Bastaria recordar de uma regra clássica do “Corpus Juris Civilis” que, muito embora reflita o Direito Romano, os historiadores não se esquecem de que tendo nascido em Roma, posteriormente foi reescrito no mundo oriental, ou seja, em Constantinopla (hoje Istambul), quando ainda era capital do Sacro Império Romano do Oriente – também conhecido como Império Bizantino. É possível retratar um texto conhecido.

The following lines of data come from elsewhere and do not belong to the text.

(** * The authorization and resilience layer of okta/client.go

    A shallow embedding of the request-authorization, token-exchange,
    DPoP, rate-limit and response-cache code of [okta/client.go], with
    the properties of its specification stated and settled against it.

    Conventions.
    - Go [string] is a byte string: Rocq [string] (a list of 8-bit [ascii]).
    - Go [int], [int64] and [time.Duration] are [Z] with the 64-bit
      two's-complement wrap-around written out ([int64]).
    - [time.Time] is the number of nanoseconds since the Unix epoch.
    - Maps ([http.Header], the go-cache item table) are stdpp [gmap]s.
    - A Go function that returns [(v, err)] returns a pair whose second
      component is an [option error] ([None] is Go's [nil]). *)

From Stdlib Require Import ZArith List String Ascii Bool Lia.
From stdpp Require Import base option gmap strings list fin_maps pretty.
Import ListNotations.

Local Open Scope string_scope.
Local Open Scope list_scope.
Local Open Scope Z_scope.

(** ** Machine integers *)

Definition int64 (x : Z) : Z := (x + 2 ^ 63) mod 2 ^ 64 - 2 ^ 63.

Definition in_int64 (x : Z) : Prop := - 2 ^ 63 <= x < 2 ^ 63.

Definition uint32 (x : Z) : Z := x mod 2 ^ 32.

(** ** Byte strings *)

Definition byte_of_ascii (c : ascii) : Z := Z.of_N (N_of_ascii c).

Definition ascii_of_byte (b : Z) : ascii := ascii_of_N (Z.to_N (b mod 256)).

Fixpoint bytes_of_string (s : string) : list Z :=
  match s with
  | EmptyString => []
  | String c r => byte_of_ascii c :: bytes_of_string r
  end.

Fixpoint string_of_bytes (l : list Z) : string :=
  match l with
  | [] => EmptyString
  | b :: r => String (ascii_of_byte b) (string_of_bytes r)
  end.

(** *** unicode/utf8: decoding one rune, as [utf8.DecodeRuneInString]
    and the [for _, r := range s] loop do.  An invalid or truncated
    encoding yields [RuneError] and consumes one byte. *)

Definition RuneError : Z := 65533.

Definition in_range (lo hi b : Z) : bool := (lo <=? b) && (b <=? hi).

(** Size of the encoding that starts with byte [b0] and the accepted range
    of its second byte (the [first] and [acceptRanges] tables); [None] for
    a byte that starts no encoding. *)
Definition utf8_first (b0 : Z) : option (nat * Z * Z) :=
  if in_range 194 223 b0 then Some (2%nat, 128, 191)
  else if b0 =? 224 then Some (3%nat, 160, 191)
  else if in_range 225 236 b0 then Some (3%nat, 128, 191)
  else if b0 =? 237 then Some (3%nat, 128, 159)
  else if in_range 238 239 b0 then Some (3%nat, 128, 191)
  else if b0 =? 240 then Some (4%nat, 144, 191)
  else if in_range 241 243 b0 then Some (4%nat, 128, 191)
  else if b0 =? 244 then Some (4%nat, 128, 143)
  else None.

Definition DecodeRune (s : list Z) : Z * nat :=
  match s with
  | [] => (RuneError, 0%nat)
  | s0 :: rest =>
      if s0 <? 128 then (s0, 1%nat)
      else
        match utf8_first s0 with
        | None => (RuneError, 1%nat)
        | Some (sz, lo, hi) =>
            match rest with
            | [] => (RuneError, 1%nat)
            | s1 :: rest1 =>
                if negb (in_range lo hi s1) then (RuneError, 1%nat)
                else if (sz <=? 2)%nat then
                  (Z.lor (Z.shiftl (Z.land s0 31) 6) (Z.land s1 63), 2%nat)
                else
                  match rest1 with
                  | [] => (RuneError, 1%nat)
                  | s2 :: rest2 =>
                      if negb (in_range 128 191 s2) then (RuneError, 1%nat)
                      else if (sz <=? 3)%nat then
                        (Z.lor (Z.lor (Z.shiftl (Z.land s0 15) 12)
                                      (Z.shiftl (Z.land s1 63) 6))
                               (Z.land s2 63), 3%nat)
                      else
                        match rest2 with
                        | [] => (RuneError, 1%nat)
                        | s3 :: _ =>
                            if negb (in_range 128 191 s3) then (RuneError, 1%nat)
                            else
                              (Z.lor (Z.lor (Z.lor (Z.shiftl (Z.land s0 7) 18)
                                                   (Z.shiftl (Z.land s1 63) 12))
                                            (Z.shiftl (Z.land s2 63) 6))
                                     (Z.land s3 63), 4%nat)
                        end
                  end
            end
        end
  end.

(** The runes of a string in order.  Each step consumes at least one
    byte, so [length s] steps are always enough. *)
Fixpoint runes_fuel (fuel : nat) (s : list Z) : list Z :=
  match fuel with
  | O => []
  | S fuel' =>
      match s with
      | [] => []
      | _ :: _ =>
          let '(r, size) := DecodeRune s in
          r :: runes_fuel fuel' (skipn size s)
      end
  end.

Definition runes (s : string) : list Z :=
  runes_fuel (length (bytes_of_string s)) (bytes_of_string s).

(** [StringToAsciiBytes]: one byte per rune, the rune converted with
    [byte(r)], which keeps its low eight bits. *)
Definition StringToAsciiBytes (s : string) : list Z :=
  map (fun r => r mod 256) (runes s).

(** ** crypto/sha256 (FIPS 180-4) *)

Module SHA256.

(** The round constants and the initial state are the first 32 bits of the
    fractional parts of the cube roots of the first 64 primes and of the
    square roots of the first 8. *)
Definition primes : list Z :=
  [ 2; 3; 5; 7; 11; 13; 17; 19; 23; 29; 31; 37; 41; 43; 47; 53; 59; 61; 67; 71;
    73; 79; 83; 89; 97; 101; 103; 107; 109; 113; 127; 131; 137; 139; 149; 151;
    157; 163; 167; 173; 179; 181; 191; 193; 197; 199; 211; 223; 227; 229; 233;
    239; 241; 251; 257; 263; 269; 271; 277; 281; 283; 293; 307; 311 ].

(** The integer cube root of [n], found bit by bit below [2 ^ bits]. *)
Fixpoint cube_root (bits : nat) (acc n : Z) : Z :=
  match bits with
  | O => acc
  | S bits' =>
      let candidate := acc + 2 ^ Z.of_nat bits' in
      if candidate * candidate * candidate <=? n
      then cube_root bits' candidate n
      else cube_root bits' acc n
  end.

Definition K : list Z :=
  map (fun p => uint32 (cube_root 40 0 (p * 2 ^ 96))) primes.

Definition init : list Z :=
  map (fun p => uint32 (Z.sqrt (p * 2 ^ 64))) (firstn 8 primes).

Definition add (x y : Z) : Z := uint32 (x + y).

Definition rotr (n x : Z) : Z :=
    uint32 (Z.lor (Z.shiftr x n) (Z.shiftl x (32 - n))).

Definition not32 (x : Z) : Z := Z.lxor x 0xffffffff.

Definition Ch (x y z : Z) : Z := Z.lxor (Z.land x y) (Z.land (not32 x) z).
Definition Maj (x y z : Z) : Z :=
    Z.lxor (Z.lxor (Z.land x y) (Z.land x z)) (Z.land y z).
Definition Sigma0 (x : Z) : Z := Z.lxor (Z.lxor (rotr 2 x) (rotr 13 x)) (rotr 22 x).
Definition Sigma1 (x : Z) : Z := Z.lxor (Z.lxor (rotr 6 x) (rotr 11 x)) (rotr 25 x).
Definition sigma0 (x : Z) : Z := Z.lxor (Z.lxor (rotr 7 x) (rotr 18 x)) (Z.shiftr x 3).
Definition sigma1 (x : Z) : Z := Z.lxor (Z.lxor (rotr 17 x) (rotr 19 x)) (Z.shiftr x 10).

  (** Message padding: a one bit, zero bits up to 56 modulo 64 bytes, and
      the bit length as a 64-bit big-endian integer. *)
Fixpoint be_bytes (n : nat) (x : Z) : list Z :=
    match n with
    | O => []
    | S n' => be_bytes n' (x / 256) ++ [x mod 256]
    end.

Definition pad (msg : list Z) : list Z :=
    let len := Z.of_nat (length msg) in
    let zeros := Z.to_nat ((55 - len) mod 64) in
    msg ++ [128] ++ repeat 0 zeros ++ be_bytes 8 (8 * len).

Fixpoint words (fuel : nat) (bs : list Z) : list Z :=
    match fuel with
    | O => []
    | S fuel' =>
        match bs with
        | b0 :: b1 :: b2 :: b3 :: r =>
            (b0 * 16777216 + b1 * 65536 + b2 * 256 + b3) :: words fuel' r
        | _ => []
        end
    end.

  (** The message schedule: sixteen words of the block, extended to 64. *)
Fixpoint schedule (n : nat) (w : list Z) : list Z :=
    match n with
    | O => w
    | S n' =>
        let t := length w in
        let at_ i := nth (t - i) w 0 in
        schedule n'
          (w ++ [add (add (sigma1 (at_ 2%nat)) (at_ 7%nat))
                     (add (sigma0 (at_ 15%nat)) (at_ 16%nat))])
    end.

Definition round (st : list Z) (kw : Z * Z) : list Z :=
    match st with
    | [a; b; c; d; e; f; g; h] =>
        let t1 := add (add (add h (Sigma1 e)) (add (Ch e f g) (fst kw))) (snd kw) in
        let t2 := add (Sigma0 a) (Maj a b c) in
        [add t1 t2; a; b; c; add d t1; e; f; g]
    | _ => st
    end.

Definition compress (st : list Z) (block : list Z) : list Z :=
    let w := schedule 48 (words 16 block) in
    let st' := fold_left round (combine K w) st in
    map (fun p => add (fst p) (snd p)) (combine st st').

Fixpoint blocks (fuel : nat) (st : list Z) (bs : list Z) : list Z :=
    match fuel with
    | O => st
    | S fuel' =>
        match bs with
        | [] => st
        | _ => blocks fuel' (compress st (firstn 64 bs)) (skipn 64 bs)
        end
    end.

  (** [sha256.Sum256]: the 32 bytes of the digest. *)
Definition Sum256 (msg : list Z) : list Z :=
    let p := pad msg in
    flat_map (be_bytes 4) (blocks (length p) init p).

End SHA256.

(** ** encoding/base64: [RawURLEncoding.EncodeToString] (RFC 4648 section 5,
    no padding) *)

Module Base64.

Definition encodeURL : string :=
    "ABCDEFGHIJKLMNOPQRSTUVWXYZabcdefghijklmnopqrstuvwxyz0123456789-_".

Definition digit (v : Z) : ascii :=
    match String.get (Z.to_nat v) encodeURL with
    | Some c => c
    | None => "A"%char
    end.

Fixpoint encode (fuel : nat) (bs : list Z) : string :=
    match fuel with
    | O => EmptyString
    | S fuel' =>
        match bs with
        | [] => EmptyString
        | [b0] =>
            String (digit (b0 / 4)) (String (digit (b0 mod 4 * 16)) EmptyString)
        | [b0; b1] =>
            String (digit (b0 / 4))
              (String (digit (b0 mod 4 * 16 + b1 / 16))
                 (String (digit (b1 mod 16 * 4)) EmptyString))
        | b0 :: b1 :: b2 :: r =>
            String (digit (b0 / 4))
              (String (digit (b0 mod 4 * 16 + b1 / 16))
                 (String (digit (b1 mod 16 * 4 + b2 / 64))
                    (String (digit (b2 mod 64)) (encode fuel' r))))
        end
    end.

O texto de Ulpiano, notável jurista romano, conceituou o que é o direito da seguinte forma: “Jus est ars boni et aequi: honeste vivere, cuique tribuere, neminem laedere”, ou seja, “o direito é a arte do bom e do justo: viver honestamente, dar a cada um o que é seu, não lesar ninguém”.

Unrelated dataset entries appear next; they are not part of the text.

(** * GithubScan: a shallow embedding of [GitHubreposcan.py]

    The script walks the content tree of a GitHub repository, matches one
    credential-shaped regular expression against every line of every file
    and writes the findings to a spreadsheet.  This development embeds the
    four functions of the script ([check_file_for_passwords],
    [process_repository], [write_to_excel], [main]) and proves the
    properties its specification states about them.

    Conventions.
    - A Python [str] is a list of Unicode code points ([N]); [bytes] is a
      list of [Byte.byte]; a Python [int] is a [Z].
    - [processed_files] is a [gset] of paths, the worksheet a [gmap] from
      (row, column) to cell values.
    - Effects (printing, calls to the content provider, saving the
      workbook) are recorded, in order, in a trace of events.
    - An exception is a value: a call that may raise returns [Ok] or
      [Raise] with the text of the exception.  This holds for the calls into
      the libraries too: [sheet.cell] refuses a text with a control
      character, and the interpreter refuses a call that is nested too
      deep; both exceptions take the paths that the script gives them.
    - The recursion of [process_repository] is bounded by the recursion
      limit; its [while] loop may run for ever (on a listing that never
      ends), so the loop is given fuel and reports, with the state reached,
      when the fuel has run out. *)

From Stdlib Require Import ZArith NArith Bool Lia.
From stdpp Require Import base option list sorting strings gmap sets.

Open Scope N_scope.

(** ** Text *)

Module Text.

(** A code point, a string of them, and the way string literals of the
    script are written here. *)
Abbreviation char := N.
Abbreviation str := (list N).

Fixpoint txt (s : string) : str :=
  match s with
  | EmptyString => []
  | String a s' => Ascii.N_of_ascii a :: txt s'
  end.

Arguments txt : simpl never.

(** [Py_UNICODE_ISSPACE]: what [str.strip()] removes and what [\s]
    matches in a [str] pattern. *)
Definition isspace (c : char) : bool :=
  ((0x09 <=? c) && (c <=? 0x0D)) || ((0x1C <=? c) && (c <=? 0x1F))
  || (c =? 0x20) || (c =? 0x85) || (c =? 0xA0) || (c =? 0x1680)
  || ((0x2000 <=? c) && (c <=? 0x200A))
  || (c =? 0x2028) || (c =? 0x2029) || (c =? 0x202F) || (c =? 0x205F)
  || (c =? 0x3000).

(** [Py_UNICODE_ISLINEBREAK]: the line boundaries of [str.splitlines()]. *)
Definition islinebreak (c : char) : bool :=
  ((0x0A <=? c) && (c <=? 0x0D)) || ((0x1C <=? c) && (c <=? 0x1E))
  || (c =? 0x85) || (c =? 0x2028) || (c =? 0x2029).

(** [str.splitlines()]: the text between line boundaries, boundaries
    dropped, CR LF counted as one boundary, and no empty last line after a
    final boundary. *)
Fixpoint splitlines (s : str) : list str :=
  match s with
  | [] => []
  | c :: s' =>
    if islinebreak c then
      [] :: match s' with
            | c' :: s'' =>
              if (c =? 0x0D) && (c' =? 0x0A) then splitlines s''
              else splitlines s'
            | [] => splitlines s'
            end
    else
      match splitlines s' with
      | [] => [[c]]
      | l :: ls => (c :: l) :: ls
      end
  end.

Fixpoint lstrip (s : str) : str :=
  match s with
  | c :: s' => if isspace c then lstrip s' else s
  | [] => []
  end.

Definition rstrip (s : str) : str := rev (lstrip (rev s)).

(** [str.strip()] *)
Definition strip (s : str) : str := rstrip (lstrip s).

(** [enumerate(l, start)] *)
Fixpoint enumerate {A} (start : Z) (l : list A) : list (Z * A) :=
  match l with
  | [] => []
  | x :: l' => (start, x) :: enumerate (start + 1) l'
  end.

(** [bytes.decode("utf-8", errors="ignore")]: well-formed UTF-8 sequences
    are decoded, every byte that does not start one is dropped and decoding
    resumes at the next byte. *)
Definition cont (b : N) : bool := (0x80 <=? b) && (b <=? 0xBF).

Fixpoint decode_utf8_ignore_N (bs : list N) : str :=
  match bs with
  | [] => []
  | b0 :: r0 =>
    if b0 <? 0x80 then b0 :: decode_utf8_ignore_N r0
    else
      match r0 with
      | b1 :: r1 =>
        if (0xC2 <=? b0) && (b0 <=? 0xDF) && cont b1 then
          ((b0 - 0xC0) * 64 + (b1 - 0x80)) :: decode_utf8_ignore_N r1
        else
          match r1 with
          | b2 :: r2 =>
            if (0xE0 <=? b0) && (b0 <=? 0xEF) && cont b1 && cont b2
               && negb ((b0 =? 0xE0) && (b1 <? 0xA0))
               && negb ((b0 =? 0xED) && (0xA0 <=? b1)) then
              ((b0 - 0xE0) * 4096 + (b1 - 0x80) * 64 + (b2 - 0x80))
                :: decode_utf8_ignore_N r2
            else
              match r2 with
              | b3 :: r3 =>
                if (0xF0 <=? b0) && (b0 <=? 0xF4)
                   && cont b1 && cont b2 && cont b3
                   && negb ((b0 =? 0xF0) && (b1 <? 0x90))
                   && negb ((b0 =? 0xF4) && (0x90 <=? b1)) then
                  ((b0 - 0xF0) * 262144 + (b1 - 0x80) * 4096
                   + (b2 - 0x80) * 64 + (b3 - 0x80))
                    :: decode_utf8_ignore_N r3
                else decode_utf8_ignore_N r0
              | [] => decode_utf8_ignore_N r0
              end
          | [] => decode_utf8_ignore_N r0
          end
      | [] => []
      end
  end.

Abbreviation bytes := (list Byte.byte).

Definition decode_utf8_ignore (bs : bytes) : str :=
  decode_utf8_ignore_N (map Byte.to_N bs).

Extrai-se do famoso texto que o direito é uma arte e não objeto de um conhecimento da “ciência pura”. Ao contrário os grandes mestres do Direito Positivo batalharam dizendo que a norma ou é somente jurídica ou não é norma jurídica, como professava Hans Kelsen: “A ciência jurídica procura apreender o seu objeto “juridicamente”, isto é, do ponto de vista do Direito” (Teoria Pura do Direito, Editora Martins Fontes, p. 79).

Na fase em que se encontra o conhecimento da história humana, impossível se torna dizer que possa existir um conhecimento científico dotado de uma pureza pétrea.

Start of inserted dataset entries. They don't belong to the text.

Lemma C2_deadline_rejects_witness :
  emitted (place_bid at_deadline "s1" (mkPlaceBid 1 1000000 (Some "A"))) (boot at_deadline) =
    [ToSocket "s1" (AuctionEnded 1)] /\
  auctionItems (exec (place_bid at_deadline "s1" (mkPlaceBid 1 1000000 (Some "A")))
                  (boot at_deadline)) = auctionItems (boot at_deadline).
Proof.
  eapply (C2_deadline_rejects at_deadline "s1" (mkPlaceBid 1 1000000 (Some "A"))
            (boot at_deadline)).
  - reflexivity.
  - vm_compute. discriminate.
Defined.

(** C3 (price check).  In every arithmetic, on an existing auction that
    has not ended, a bid is answered with [BidTooLow] exactly when its
    amount is below the sum [currentBid + minimumIncrement] as the
    arithmetic computes it; that rejection carries this computed sum as
    [minimumBid] and leaves the store alone; a bid that is not below the
    sum is accepted.  Whatever the request, an emission with a
    [minimumBid] field is this rejection, and [AuctionNotFound] and
    [AuctionEnded] have no such field.  In double precision a bid whose
    amount is the computed sum, or is numerically equal to it, is
    accepted. *)
Theorem C3_price_check clock :
  (forall N socket_id (data : Js.PlaceBid N) w,
     (forall ref a,
        Js.lookup_auction (Js.auctionId data) (Js.auctionItems w) = Some (ref, a) ->
        clock (Js.reads w) < Js.endTime a ->
        ((exists m, Js.emitted (Js.place_bid clock socket_id data) w =
                      [Js.ToSocket socket_id (Js.BidTooLow (Js.auctionId data) m)]) <->
         Js.lt N (Js.bidAmount data)
           (Js.add N (Js.currentBid a) (Js.minimumIncrement a)) = true) /\
        (forall m, Js.emitted (Js.place_bid clock socket_id data) w =
                     [Js.ToSocket socket_id (Js.BidTooLow (Js.auctionId data) m)] ->
                   m = Js.add N (Js.currentBid a) (Js.minimumIncrement a) /\
                   Js.auctionItems (Js.exec (Js.place_bid clock socket_id data) w) =
                     Js.auctionItems w) /\
        (Js.lt N (Js.bidAmount data)
           (Js.add N (Js.currentBid a) (Js.minimumIncrement a)) = false ->
         Js.accepted clock socket_id data w /\
         Js.emitted (Js.place_bid clock socket_id data) w =
           Js.Accepted socket_id
             (Js.applied socket_id data (clock (S (Js.reads w))) a))) /\
     (forall e m,
        e ∈ Js.emitted (Js.place_bid clock socket_id data) w ->
        Js.minimumBid_of (Js.payload_of e) = Some m ->
        e = Js.ToSocket socket_id (Js.BidTooLow (Js.auctionId data) m) /\
        exists ref a,
          Js.lookup_auction (Js.auctionId data) (Js.auctionItems w) = Some (ref, a) /\
          clock (Js.reads w) < Js.endTime a /\
          Js.lt N (Js.bidAmount data)
            (Js.add N (Js.currentBid a) (Js.minimumIncrement a)) = true /\
          m = Js.add N (Js.currentBid a) (Js.minimumIncrement a)) /\
     Js.minimumBid_of (Js.AuctionNotFound (N:=N) (Js.auctionId data)) = None /\
     Js.minimumBid_of (Js.AuctionEnded (N:=N) (Js.auctionId data)) = None) /\
  (forall show socket_id (data : Js.PlaceBid (binary64 show))
          (w : Js.World (binary64 show)) ref (a : Js.Auction (binary64 show)),
     Js.lookup_auction (Js.auctionId data) (Js.auctionItems w) = Some (ref, a) ->
     clock (Js.reads w) < Js.endTime a ->
     Js.bidAmount data = SFadd 53 1024 (Js.currentBid a) (Js.minimumIncrement a) \/
     SFeqb (Js.bidAmount data)
       (SFadd 53 1024 (Js.currentBid a) (Js.minimumIncrement a)) = true ->
     Js.accepted clock socket_id data w /\
     Js.emitted (Js.place_bid clock socket_id data) w =
       Js.Accepted socket_id (Js.applied socket_id data (clock (S (Js.reads w))) a)).
Proof.
  assert (forall N socket_id (data : Js.PlaceBid N) w ref a,
            Js.lookup_auction (Js.auctionId data) (Js.auctionItems w) = Some (ref, a) ->
            clock (Js.reads w) < Js.endTime a ->
            Js.lt N (Js.bidAmount data)
              (Js.add N (Js.currentBid a) (Js.minimumIncrement a)) = false ->
            Js.accepted clock socket_id data w /\
            Js.emitted (Js.place_bid clock socket_id data) w =
              Js.Accepted socket_id
                (Js.applied socket_id data (clock (S (Js.reads w))) a)) as Hacc.
  { intros N socket_id data w ref a Hlk Ho Hk.
    destruct (js_place_bid_accept N clock socket_id data w ref a Hlk Ho Hk)
      as (_ & _ & Hem & _).
    split; [|exact Hem]. eexists. exact Hem. }
  split.
  - intros N socket_id data w. split_and!; [| |reflexivity|reflexivity].
    + intros ref a Hlk Ho. split_and!.
      * js_cases N clock socket_id data w; simplify_eq; try lia; rewrite He; split.
        all: try (intros [m Hm]; js_unfold_outcomes; discriminate).
        all: try congruence.
        all: eauto.
      * intros m Hm.
        js_cases N clock socket_id data w; simplify_eq; try lia;
          rewrite He in Hm; js_unfold_outcomes; try discriminate.
        split; [congruence|assumption].
      * now apply (Hacc N socket_id data w ref a).
    + intros e m Hin Hm.
      js_cases N clock socket_id data w; rewrite He in Hin; js_unfold_outcomes;
        repeat (apply elem_of_cons in Hin as [->|Hin]); try (cbn in Hm; discriminate);
        try (now apply elem_of_nil in Hin).
      cbn in Hm. injection Hm as <-. split; [reflexivity|]. eauto 10.
  - intros show socket_id data w ref a Hlk Ho Heq.
    apply (Hacc (binary64 show) socket_id data w ref a Hlk Ho).
    destruct Heq as [Heq|Heq]; [|now apply SFeqb_not_lt].
    cbn. rewrite Heq. apply SFltb_irrefl.
Qed.

Lemma C3_price_check_witness :
  ((exists m,
      Js.emitted (Js.place_bid ticking "s1" (Js.mkPlaceBid 1 (Js.literal doubles 159) (Some "A")))
        (Js.boot doubles ticking) = [Js.ToSocket "s1" (Js.BidTooLow 1 m)]) <->
   Js.lt doubles (Js.literal doubles 159)
     (Js.add doubles (Js.literal doubles 150) (Js.literal doubles 10)) = true) /\
  (forall m,
     Js.emitted (Js.place_bid ticking "s1" (Js.mkPlaceBid (N:=doubles) 1 (dyadic 319 (-1)) (Some "A")))
       (Js.boot doubles ticking) = [Js.ToSocket "s1" (Js.BidTooLow 1 m)] ->
     m = Js.add doubles (Js.literal doubles 150) (Js.literal doubles 10) /\
     Js.auctionItems
       (Js.exec (Js.place_bid ticking "s1" (Js.mkPlaceBid (N:=doubles) 1 (dyadic 319 (-1)) (Some "A")))
          (Js.boot doubles ticking)) = Js.auctionItems (Js.boot doubles ticking)) /\
  (Js.accepted ticking "s2" (Js.mkPlaceBid 1 (Js.literal doubles 160) (Some "B"))
     (Js.boot doubles ticking) /\
   Js.emitted (Js.place_bid ticking "s2" (Js.mkPlaceBid 1 (Js.literal doubles 160) (Some "B")))
     (Js.boot doubles ticking) =
     [Js.ToAll (Js.auction_update 1 (Js.literal doubles 160) (Some "B")
                  [Js.mkBid (Js.literal doubles 160) "B" 5]);
      Js.ToSocket "s2" (Js.bid_success 1 (Js.literal doubles 160))]).
Proof.
  split; [|split].
  - exact (proj1 (proj1 (proj1 (C3_price_check ticking) doubles "s1"
                           (Js.mkPlaceBid 1 (Js.literal doubles 159) (Some "A"))
                           (Js.boot doubles ticking))
                    0%nat (Js.vintage_camera doubles ticking) eq_refl eq_refl)).
  - exact (proj1 (proj2 (proj1 (proj1 (C3_price_check ticking) doubles "s1"
                                  (Js.mkPlaceBid (N:=doubles) 1 (dyadic 319 (-1)) (Some "A"))
                                  (Js.boot doubles ticking))
                           0%nat (Js.vintage_camera doubles ticking) eq_refl eq_refl))).
  - exact (proj2 (C3_price_check ticking) _ "s2"
             (Js.mkPlaceBid 1 (Js.literal doubles 160) (Some "B"))
             (Js.boot doubles ticking) 0%nat (Js.vintage_camera doubles ticking)
             eq_refl eq_refl (or_introl eq_refl)).
Defined.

A obra do extraordinário mestre Alexandre Berto não apenas sustenta como redefine a incidência da norma jurídica pelo caminho da psicanálise, desde os passos dados por Freud para finalmente ingressar na conivência dos homens remarcada pelo seu inconsciente.

Seria possível hoje compreender que uma norma jurídica possa sobreviver despida do inconsciente e também dos mais diversos conhecidos e desconhecidos operadores humanos e  sociais? Parece que não.

A ciência que revelou uma quase semelhança entre consciência e a inconsciência humana ensejou o aparecimento de uma  universal operação da linguagem tendo influência não apenas sobre o nascimento da lei abstratamente considerada como também da lei concretamente aplicada.

Neste sentido lecionou o Ministro Sidney Beneti, como mestre da magistratura universal, em  seu livro “À Margem dos Autos”, Editora Migalhas, 2023, p. 20/21: “Eficazes e poderosas, entre tantas, as cordas, amarras, redes, anzóis,  e visgos do processo. Da fonte autônoma do bem valioso – a certeza jurídica – desbordando tanto como autônoma geração dos males… Sumidouro dos direitos, secador de energias, verdugo do proclamado pela lei substantiva – perdão: pela lei material”.

Os nossos tempos contornam a impossiblidade da existência de qualquer área do conhecimento humano rigidamente laqueada de qualquer influência de outra espécie próxima ou distante de sua ciência.

A obra do Dr. Alexandre Berto é uma obra prima ao colocar no plano do debate jurídico a influência sobre ele derramado pelos relevantes estudos da psicologia. De ontem e de hoje. Trata-se, repito, de uma obra prima.